Would you please copy every line from the records that contains the word "startswith"?

[Opening Study material section]

(** * ADGM corporate agent: paragraph matching, annotation, classification

    A shallow embedding of [docx_utils.py], [classifier.py] and the
    rule-based part of [app.py], with the properties of the annotation
    engine, the classifier, the process detector, the red-flag scanner and
    the loader.  The later modules add the checklist, the merging of the
    reviewer's answer and the review loop of [app.py], and the cleaning of
    the answer and the gathering of chunks of [rag_utils.py].

    Conventions of the embedding.
    - Text is a [string] of ASCII characters.  Python's [str.lower],
      [str.strip] and the classes [\w] and [\s] of [re] are given on the
      ASCII range, where they coincide with the definitions below.
    - A python-docx document is the sequence of its body paragraphs, a
      paragraph is the sequence of its runs, and [para.text] is the
      concatenation of the run texts.
    - An issue is a Python dict with string keys: a [gmap string pyval].
    - A raised exception is the outcome [Raise] of the monad [exn].
    - The calls into python-docx succeed on an existing file: the texts
      are XML-compatible and saving does not fail. *)

From Stdlib Require Import Ascii String NArith.
From Stdlib Require Import DecimalString DecimalNat.
From stdpp Require Import base option list strings gmap.

Open Scope string_scope.
Open Scope list_scope.

(** ** Python built-ins *)

Module Py.

(** Outcome of a call that may raise. *)
Inductive exn (A : Type) : Type :=
  | Return (a : A)
  | Raise.
Arguments Return {A} a.
Arguments Raise {A}.

Definition bind {A B} (m : exn A) (f : A -> exn B) : exn B :=
  match m with
  | Return a => f a
  | Raise => Raise
  end.

Notation "'do' x <- m ; k" := (bind m (fun x => k))
  (at level 10, x name, m at level 100, k at level 200).

(** Character classes on the ASCII range. *)
Definition between (lo hi : N) (c : ascii) : bool :=
  let n := N_of_ascii c in ((lo <=? n) && (n <=? hi))%N.

(** [str.isspace] and [\s]: TAB..CR, FS..US and the blank. *)
Definition is_space (c : ascii) : bool :=
  between 9 13 c || between 28 32 c.

(** [\w]: letters, digits and the underscore. *)
Definition is_word (c : ascii) : bool :=
  between 48 57 c || between 65 90 c || between 97 122 c
  || (N_of_ascii c =? 95)%N.

(** [\W] *)
Definition non_word (c : ascii) : bool := negb (is_word c).

Definition lower_char (c : ascii) : ascii :=
  if between 65 90 c then ascii_of_N (N_of_ascii c + 32) else c.

(** [s.lower()] *)
Fixpoint lower (s : string) : string :=
  match s with
  | EmptyString => EmptyString
  | String c s' => String (lower_char c) (lower s')
  end.

(** [s.startswith(t)] *)
Fixpoint startswith (s t : string) : bool :=
  match t, s with
  | EmptyString, _ => true
  | String _ _, EmptyString => false
  | String b t', String a s' => bool_decide (a = b) && startswith s' t'
  end.

(** [t in s]: [t] occurs in [s] as a contiguous substring. *)
Fixpoint str_in (t s : string) : bool :=
  startswith s t ||
  match s with
  | EmptyString => false
  | String _ s' => str_in t s'
  end.

(** [s.lstrip()], [s.rstrip()], [s.strip()] *)
Fixpoint lstrip (s : string) : string :=
  match s with
  | EmptyString => EmptyString
  | String c s' => if is_space c then lstrip s' else s
  end.

Fixpoint rstrip (s : string) : string :=
  match s with
  | EmptyString => EmptyString
  | String c s' =>
      match rstrip s' with
      | EmptyString => if is_space c then EmptyString else String c EmptyString
      | r => String c r
      end
  end.

Definition strip (s : string) : string := rstrip (lstrip s).

(** Truth value of a string: non-empty. *)
Definition nonempty (s : string) : bool :=
  match s with
  | EmptyString => false
  | String _ _ => true
  end.

(** [sep.join(l)] *)
Fixpoint join (sep : string) (l : list string) : string :=
  match l with
  | [] => ""
  | [s] => s
  | s :: rest => s +:+ sep +:+ join sep rest
  end.
(** * ingest.py: data ingestion for sp-violence-heatmap

    A shallow embedding of [src/ingest.py] and the properties of its
    specification.  The script copies local files (or downloads) into
    [data/raw/], hashes the stored copy, optionally decodes it with pandas and
    writes a parquet file, and writes a JSON metadata sidecar.

    Modelling choices (all visible in the definitions below):
    - text is [string] (a sequence of bytes, UTF-8 for non-ASCII text), file
      contents are [list byte];
    - [pathlib.Path] is modelled lexically, as POSIX pure paths are: a flag
      for the root and the list of components;
    - the file system is a finite map from resolved locations to nodes (a
      regular file with its bytes, or a directory); there are no symbolic
      links, so [Path.resolve] is the lexical normalisation against the
      working directory;
    - effects are explicit: a function that touches the file system, the
      clock or the standard streams is a state transformer on [World] that
      returns either a value or the raised exception, together with the world
      it leaves behind (effects made before a [raise] persist);
    - SHA-256 is implemented from FIPS 180-4 and checked on test vectors;
    - the other libraries the script calls (pandas' decoders and the parquet
      encoder, requests, the clock, the password database) are the fields of
      the class [Env]. *)

From Stdlib Require Import Strings.Ascii Strings.String Strings.Byte.
From stdpp Require Import gmap strings list fin_maps pretty.
From Equations Require Import Equations.

Local Open Scope stdpp_scope.

(** ** Strings *)

Module Str.

(** [str.lower()] on the bytes of a string: the letters A-Z are mapped to
    a-z.  On non-ASCII code points Python's [lower] never produces one of
    the letters that occur in the recognised extensions, so the byte-wise
    version decides the same membership tests. *)
Definition lower_ascii (c : ascii) : ascii :=
  let n := nat_of_ascii c in
  if (65 <=? n) && (n <=? 90) then ascii_of_nat (n + 32) else c.

Fixpoint lower (s : string) : string :=
  match s with
  | EmptyString => EmptyString
  | String c s' => String (lower_ascii c) (lower s')
  end.

(** [s.rfind(c)]: index of the last occurrence of [c], [None] for -1. *)
Fixpoint rfind (c : ascii) (s : string) : option nat :=
  match s with
  | EmptyString => None
  | String a s' =>
      match rfind c s' with
      | Some i => Some (S i)
      | None => if Ascii.eqb a c then Some 0 else None
      end
  end.

(** [s[:n]] and [s[n:]]. *)
Fixpoint take (n : nat) (s : string) : string :=
  match n, s with
  | S n', String a s' => String a (take n' s')
  | _, _ => EmptyString
  end.

Fixpoint drop (n : nat) (s : string) : string :=
  match n, s with
  | S n', String _ s' => drop n' s'
  | _, _ => s
  end.

(** [s.split(c)]: the pieces between the occurrences of [c]; never empty. *)
Fixpoint split (c : ascii) (s : string) : list string :=
  match s with
  | EmptyString => [EmptyString]
  | String a s' =>
      if Ascii.eqb a c then EmptyString :: split c s'
      else match split c s' with
           | piece :: rest => String a piece :: rest
           | [] => [String a EmptyString]
           end
  end.

(** [sep.join(l)]. *)
Fixpoint join (sep : string) (l : list string) : string :=
  match l with
  | [] => ""
  | [x] => x
  | x :: rest => x +:+ sep +:+ join sep rest
  end.

(** [s[:1] == c]. *)
Definition starts_with (c : ascii) (s : string) : bool :=
  match s with
  | String a _ => Ascii.eqb a c
  | EmptyString => false
  end.

(** Truthiness of a [str]. *)
Definition truthy (s : string) : bool :=
  match s with EmptyString => false | _ => true end.

End Str.

(** ** pathlib *)

Record Path := mkPath { is_abs : bool; parts : list string }.

Global Instance Path_eq_dec : EqDecision Path.
Proof. solve_decision. Defined.

Module Pathlib.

[Closing Study material section]

▶ _Reply to the task_
(** [s.startswith(t)] *)
Fixpoint startswith (s t : string) : bool :=
  | String b t', String a s' => bool_decide (a = b) && startswith s' t'
  startswith s t ||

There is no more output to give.